Most of us don’t have the capacity to be alone. Some of us seek a romantic partner to fill the void of our incomplete soul; others of us distract ourselves with endless social obligations and busy schedules; still others of us are so desperate to escape our own company that we’ll settle for the most frivolous forms of socializing, be it superficial friendships or meaningless small talk at a bar. But no one and nothing can spare us from the frightening fact that— fundamentally— we are alone.
Despite our terror of loneliness, solitude is vital to leading a rich, contented life. Henry David Thoreau, who famously sequestered himself on Walden Pond, found solitude restorative and rejuvenating: “I find it wholesome to be alone the greater part of the time. To be in company, even with the best, is soon wearisome and dissipating.” Pablo Picasso believed that “without great solitude, no serious work is possible” while Marcus Aurelius asserted “nowhere can man find a quieter or more untroubled retreat than in his own soul.” Perhaps no other writer has plumbed the soul-stretching depths of solitude with more candor and courage than May Sarton. In 1972, Sarton, a poet with no husband and no children, lived in self-imposed isolation in a sleepy New England village. Her soul-searching Journal of a Solitude offers an illuminating glimpse into her observant mind and generous spirit.
Like most writers, Sarton struggled to maintain a balance between her exterior and interior life. Without the drama and excitement of outward living— corresponding with friends, going on book tours, hosting dinners and attending occasionally glamorous, often uninteresting cocktail parties— her existence would be dull and not worth exploring. But without time to reflect, life would disintegrate into incoherence and incomprehensibility.
For Sarton, solitude was salvation and sustenance. In her diary, she could process the chaos of everyday existence. To be artists, we must— like Sarton— find a balance between life and writing, between action and introspection, between the demands of the day-to-day and the demands of the spirit:
“I am here alone for the first time in weeks, to take up my real life again at last. That is what is strange— that friends, even passionate love, are not real life unless there is time alone in which to explore and to discover what is happening or has happened.

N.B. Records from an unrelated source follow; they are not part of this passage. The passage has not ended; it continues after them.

(** * SnapTrade integration: credential lifecycle, link generation, holdings

    A shallow embedding of [utils/snaptrade.ts] and of the parts of
    [utils/snaptrade-sdk.ts] and of the [DELETE] handler of
    [app/api/snaptrade/register/route.ts] that touch the same table,
    followed by the callers: the handlers of the register and sync routes,
    the account listing, the disconnection, the callback that imports the
    positions into [assets], and the grouping of the dashboard page.

    - JavaScript strings are [string], held in UTF-8; [trim] and
      [toUpperCase] work on the code points, with the white space of
      ECMAScript and the upper case of the Unicode Character Database.
      An optional or nullable string is [option string], and JavaScript
      truthiness is written out ([truthy]).
    - [new Date(v)] reads a stored timestamp as it was written; any
      other text goes through [Date.parse], a parameter ([Dates]) of
      everything that follows.
    - JavaScript numbers are IEEE-754 binary64 values, [spec_float] with
      precision 53 and maximal exponent 1024, and the arithmetic is the
      Standard Library's reference implementation ([SFmul], [SFsub], [SFdiv]).
    - The [broker_connections] table, restricted to [broker_id = "snaptrade"],
      is a [gmap] from [user_id] to rows; [broker_data] is a [gmap] from keys
      to JSON values.
    - The SnapTrade SDK is an interface ([SnapTradeApi]) over an abstract
      remote state; every call may return or throw.
    - [async] functions are computations in a state-and-exception monad [M]
      over the [World]: the table, the remote state, the clock, the outcome
      script of the store operations and the trace of remote calls.

    Line numbers are those of [src/app/api/snaptrade/register/route.ts],
    the listing that carries [utils/snaptrade.ts] from its line 197 on. *)

From Stdlib Require Import ZArith NArith String Ascii List Bool Lia.
From Stdlib Require Import Floats.SpecFloat.
From stdpp Require Import base option gmap strings list fin_maps pretty.

Open Scope string_scope.
Open Scope list_scope.
Open Scope Z_scope.

(** ** JavaScript values *)

Module Js.

(** [!!s] for an optional string: [undefined], [null] and [""] are falsy. *)
Definition truthy (s : option string) : bool :=
  match s with
  | Some s => negb (String.eqb s "")
  | None => false
  end.

(** [a || b] on optional strings. *)
Definition or_else (a : option string) (b : string) : string :=
  match a with
  | Some s => if String.eqb s "" then b else s
  | None => b
  end.

(** *** Strings

    A JavaScript string is held in UTF-8, one [ascii] per byte (a lone
    surrogate, which a JavaScript string may hold, has its three bytes);
    the functions of [String.prototype] that look at characters read the
    code points off the bytes. A byte sequence that is not of this form
    stands for no JavaScript string; its first byte reads as U+FFFD. *)

Definition byte (c : ascii) : N := N_of_ascii c.

(** A continuation byte, [10xxxxxx]. *)
Definition continuation (c : ascii) : bool :=
  ((128 <=? byte c) && (byte c <? 192))%N.

Definition replacement_character : N := 65533.

(** The code points of a string. *)
Fixpoint decode (s : string) : list N :=
  match s with
  | EmptyString => []
  | String c1 r1 =>
      let b1 := byte c1 in
      if (b1 <? 128)%N then b1 :: decode r1
      else
        match r1 with
        | EmptyString => [replacement_character]
        | String c2 r2 =>
            if ((194 <=? b1) && (b1 <? 224) && continuation c2)%N then
              ((b1 - 192) * 64 + (byte c2 - 128))%N :: decode r2
            else
              match r2 with
              | EmptyString => replacement_character :: decode r1
              | String c3 r3 =>
                  let cp3 :=
                    ((b1 - 224) * 4096 + (byte c2 - 128) * 64
                     + (byte c3 - 128))%N in
                  if ((224 <=? b1) && (b1 <? 240)
                      && continuation c2 && continuation c3
                      && (2048 <=? cp3))%N then
                    cp3 :: decode r3
                  else
                    match r3 with
                    | EmptyString => replacement_character :: decode r1
                    | String c4 r4 =>
                        let cp4 :=
                          ((b1 - 240) * 262144 + (byte c2 - 128) * 4096
                           + (byte c3 - 128) * 64 + (byte c4 - 128))%N in
                        if ((240 <=? b1) && (b1 <? 248)
                            && continuation c2 && continuation c3
                            && continuation c4
                            && (65536 <=? cp4) && (cp4 <? 1114112))%N then
                          cp4 :: decode r4
                        else replacement_character :: decode r1
                    end
              end
        end
  end.

Definition of_byte (n : N) : ascii := ascii_of_N n.

(** The bytes of one code point. *)
Definition encode_cp (cp : N) : string :=
  if (cp <? 128)%N then String (of_byte cp) ""
  else if (cp <? 2048)%N then
    String (of_byte (192 + cp / 64)) (String (of_byte (128 + cp mod 64)) "")
  else if (cp <? 65536)%N then
    String (of_byte (224 + cp / 4096))
      (String (of_byte (128 + (cp / 64) mod 64))
         (String (of_byte (128 + cp mod 64)) ""))
  else
    String (of_byte (240 + cp / 262144))
      (String (of_byte (128 + (cp / 4096) mod 64))
         (String (of_byte (128 + (cp / 64) mod 64))
            (String (of_byte (128 + cp mod 64)) ""))).

Fixpoint encode (l : list N) : string :=
  match l with
  | [] => ""
  | cp :: r => encode_cp cp +:+ encode r
  end.

(** The code points that [String.prototype.trim] strips: WhiteSpace
    (TAB, VT, FF, ZWNBSP and the space separators) and LineTerminator
    (LF, CR, LS, PS). *)
Definition white_space : list N :=
  [ 9; 10; 11; 12; 13; 32; 160; 5760;
    8192; 8193; 8194; 8195; 8196; 8197; 8198; 8199; 8200; 8201; 8202;
    8232; 8233; 8239; 8287; 12288; 65279 ]%N.

Definition is_ws (cp : N) : bool := existsb (N.eqb cp) white_space.

Fixpoint trimStart (l : list N) : list N :=
  match l with
  | [] => []
  | cp :: r => if is_ws cp then trimStart r else l
  end.

Definition trimEnd (l : list N) : list N := rev (trimStart (rev l)).

(** [String.prototype.trim]. *)
Definition trim (s : string) : string := encode (trimEnd (trimStart (decode s))).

Without the interruptions, nourishing and maddening, this life would become arid. Yet I taste it fully only when I am alone here and ‘the house and I resume old conversations.'”
What does it mean to be “productive”? In our hurried hustle culture, productivity is getting things done; it’s getting results; it’s producing a concrete product. The curse of capitalism is we become workers on an assembly line— our worth measured in terms of input and output. Reduced to economics, our value is calculated in dollars and cents, our status determined by how much we contribute to the deranged hamster wheel of production and consumption.
However, in writing and in art, productivity doesn’t always look productive. Sometimes productivity is playing and puttering; sometimes it’s pointless daydreams and blissful reveries; sometimes it’s sitting at your desk all day and not writing a single sentence you like. When we feel as though we’ve squandered our day, we must remember that idleness is indispensable to creativity. As inspiring, incandescent spirit Brenda Ueland once wrote, “The imagination needs moodling,— long, inefficient, happy idling.”
Often times, we’re accomplishing a great deal when we appear to be “doing nothing.” When we’re doing the New York Times crossword puzzle, our minds are actually pondering the puzzle of how to conclude our symphony; when we’re luxuriating in a bubble bath, solutions to once unsolvable problems bubble up unbidden from our subconscious. Indeed, we usually get our best ideas— not when we’re at our desks, completely and utterly absorbed in a project— but when we’re doing something seemingly unrelated: going on a midsummer stroll, folding fresh laundry (One is reminded of Mozart, who said it was during promenades in the park that his ideas flowed most “abundantly”).
In a delightfully defiant passage, Sarton imagines what is (and isn’t) a waste of our time and challenges capitalistic notions of productivity:
“It is never a waste of time to be outdoors, and never a waste of time to lie down and rest even for a couple of hours. It is then that images float up and then I plan my work. But it is a waste of time to see people who have only a social surface to show….Time wasted is poison.”
What makes life worth living? In a November 11th entry, Sarton suggests living a contented life depends on having a higher goal, a mission, a purpose:
“We are whole or have intimations of what it means to be whole when the entire being— spirit, mind, nerves, flesh, the body itself— are concentrated toward a single end.”
Sadly, many people— particularly women— don’t have enough open, obligation-free hours to “concentrate on a single end.” They’re too busy juggling careers, changing diapers, carpooling their children to soccer practice. Most women’s days revolve around the needs of their husband and children. Rarely do they have time to pursue their own passions. The result? They feel aimless, adrift. Without a lighthouse to guide them back to the shores of the self, many women float without a purpose or direction. Much like Virginia Woolf, another accomplished diarist and feminist, Sarton laments:
“It is harder for women, perhaps to be ‘one-pointed,’ much harder for them to clear space around whatever it is they want to do beyond household chores and family life. Their lives are fragmented…this is the cry I get in so many letters— the cry not so much for ‘a room of one’s own’ as time of one’s own.”
If you’re feeling disconnected from yourself, heed Sarton’s advice and carve out time of your own. In the noise of everyday life, you might lose sight of who you are but in the silence of solitude, you’ll once again hear the whisperings of your own soul.